Conflict of interest: The authors have declared that no conflict of interest exists.

Figures

Figure 1
Figure 1. Immune checkpoint biology.
(A) T cell activation is initiated by interacting via its T cell receptor with APCs that present offending antigens. A costimulatory signal is additionally required on the T cell CD28 receptor for full activation. Upon activation, CTLA-4 and PD-1 are expressed on the cell surface. (B) CD28 costimulation can be inhibited by CTLA-4, leading to T cell dysfunction. CTLA-4 expression can be enhanced by the tumor microenvironment (TME). Both of these steps occur at the level of the lymphoid organs. (C) Stimulation of the PD-1 receptor by tumor-expressed PD-L1 can render activated T cells dormant, inhibiting immune responses against cancer cells. These mechanisms can be overcome with specific antibodies against the receptors (CTLA-4, PD-1) or ligands (PD-L1).
Figure 2
Figure 2. Pathophysiological mechanisms in CIP.

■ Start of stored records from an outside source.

(** [ExtractDestinations]: the type; the addresses and the signatures required, when
    there is an address *)
Definition ExtractDestinations (scriptPubKey : CScript) : outcome (TxoutType * option (list CTxDestination * Z)) :=
  let '(typeRet, vSolutions) := Solver scriptPubKey in
  match typeRet with
  | NONSTANDARD | NULL_DATA => Ret (typeRet, None)
  | MULTISIG =>
      front ← deref (vSolutions !! 0%nat);
      nRequiredRet ← deref (front !! 0%nat);
      let addressRet := key_addresses (take (length vSolutions - 2) (drop 1 vSolutions)) in
      Ret (typeRet, match addressRet with [] => None | _ => Some (addressRet, nRequiredRet) end)
  | _ =>
      address ← ExtractDestination scriptPubKey;
      Ret (typeRet, match address with None => None | Some address => Some ([address], 1) end)
  end.

End destinations.

(** ** The grammar of standard scripts *)

(** [enc] is one operation that carries [data]. *)
Definition encodes (enc : CScript) (opcode : Z) (data : list Z) : Prop :=
  forall rest, GetScriptOp (enc ++ rest) = Some (opcode, data, rest).

(** Operations up to [OP_16] only *)
Inductive pushes_only : CScript -> Prop :=
| po_nil : pushes_only []
| po_op enc opcode data rest : encodes enc opcode data -> opcode <= OP_16 -> pushes_only rest -> pushes_only (enc ++ rest).

(** Keys, each pushed by one operation *)
Inductive key_pushes : CScript -> list (list Z) -> Prop :=
| kp_nil : key_pushes [] []
| kp_key enc opcode key s keys : encodes enc opcode key -> ValidSize key = true -> key_pushes s keys -> key_pushes (enc ++ s) (key :: keys).
(* ===== verification/Coins.v ===== *)
(** * Coins: the layered view of the coin set
      (src/src/coins.{h,cpp}, CCoinsViewDB of src/src/txdb.cpp)

    A view answers lookups and takes batches of changes. A cache is a view on
    top of another view, so caches stack; reading through a cache fills it and
    the caches below. The class [CoinsView] is the virtual interface of the
    source, [CoinsViewLaws] what every view promises, and the cache discharges
    the laws from those of the view under it. The memory a script takes is an
    argument. *)

From Stdlib Require Import ZArith Lia.
From stdpp Require Import base list numbers option gmap fin_maps.
From S2P Require Import Prelude Arith256 Uint256 Serialize Transaction Script.

(** [Coin()], also the result of [Coin::Clear] *)
Definition coinEmpty : Coin := mkCoin (mkTxOut (-1) []) false 0 false.

(** [CCoinsCacheEntry] *)
Definition DIRTY : Z := 1.
Definition FRESH : Z := 2.
Record CCoinsCacheEntry : Type := mkEntry { ce_coin : Coin; ce_flags : Z }.
Definition is_dirty (e : CCoinsCacheEntry) : bool := negb (Z.land (ce_flags e) DIRTY =? 0).
Definition is_fresh (e : CCoinsCacheEntry) : bool := negb (Z.land (ce_flags e) FRESH =? 0).

Notation CCoinsMap := (gmap COutPoint CCoinsCacheEntry).

(** [CCoinsView]: a lookup, which says whether it found an unspent coin, and a
    batch write, which takes the map of the view above, erases its elements on
    request and says whether it succeeded. Both return the view's new state. *)
Class CoinsView (V : Type) : Type := {
  view_GetCoin : V -> COutPoint -> bool * Coin * V;
  view_GetBestBlock : V -> uint256 * V;
  view_BatchWrite : V -> CCoinsMap -> uint256 -> bool -> outcome (bool * CCoinsMap * V);
}.

(** [Coin::DynamicMemoryUsage]: the heap memory of the script; a cleared coin,
    whose script is shrunk to nothing, has none. *)
Class MemoryUsage : Type := {
  DynamicMemoryUsage : Coin -> Z;
  usage_empty : DynamicMemoryUsage coinEmpty = 0;
}.

(** [CCoinsViewCache] *)
Record CCoinsViewCache (V : Type) : Type := mkCache {
  base : V;
  hashBlock : uint256;
  cacheCoins : CCoinsMap;
  cachedCoinsUsage : Z;
}.
Arguments mkCache {V}.
Arguments base {V}.
Arguments hashBlock {V}.
Arguments cacheCoins {V}.
Arguments cachedCoinsUsage {V}.

Section cache.

Context {V : Type} `{CoinsView V} `{MemoryUsage}.

Implicit Types c : CCoinsViewCache V.

(** [CCoinsViewCache(base)] *)
Definition new_cache (b : V) : CCoinsViewCache V := mkCache b uint256_zero ∅ 0.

The use of ICI liberates T cells from cancer-induced immunosuppression. This also triggers a number of pathways that include B and plasma cell proliferation and subsequent autoimmune antibody production (e.g., anti-CD74); release of cytokines (e.g., IL-1β, TNF-α, CXCL-10) that are involved in inflammation and can affect multiple cell types and expansion of T cells (e.g., Tcm, Th, clonal T cells) that are likely influenced by the tumor microenvironment (TME), tumor mutational burden, and self-antigens in the lung parenchyma. These different pathways converge individually or in combination to cause inflammatory damage in the lung leading to CIP. The involvement of myeloid cells in CIP is evident although not well defined. They either may act as an additional stimulus for T cell activation and expansion or are regulated by the T cell and cytokine milieu, contributing to pulmonary injury. Solid lines indicate known mechanisms involved in CIP; dashed lines indicate proposed mechanisms.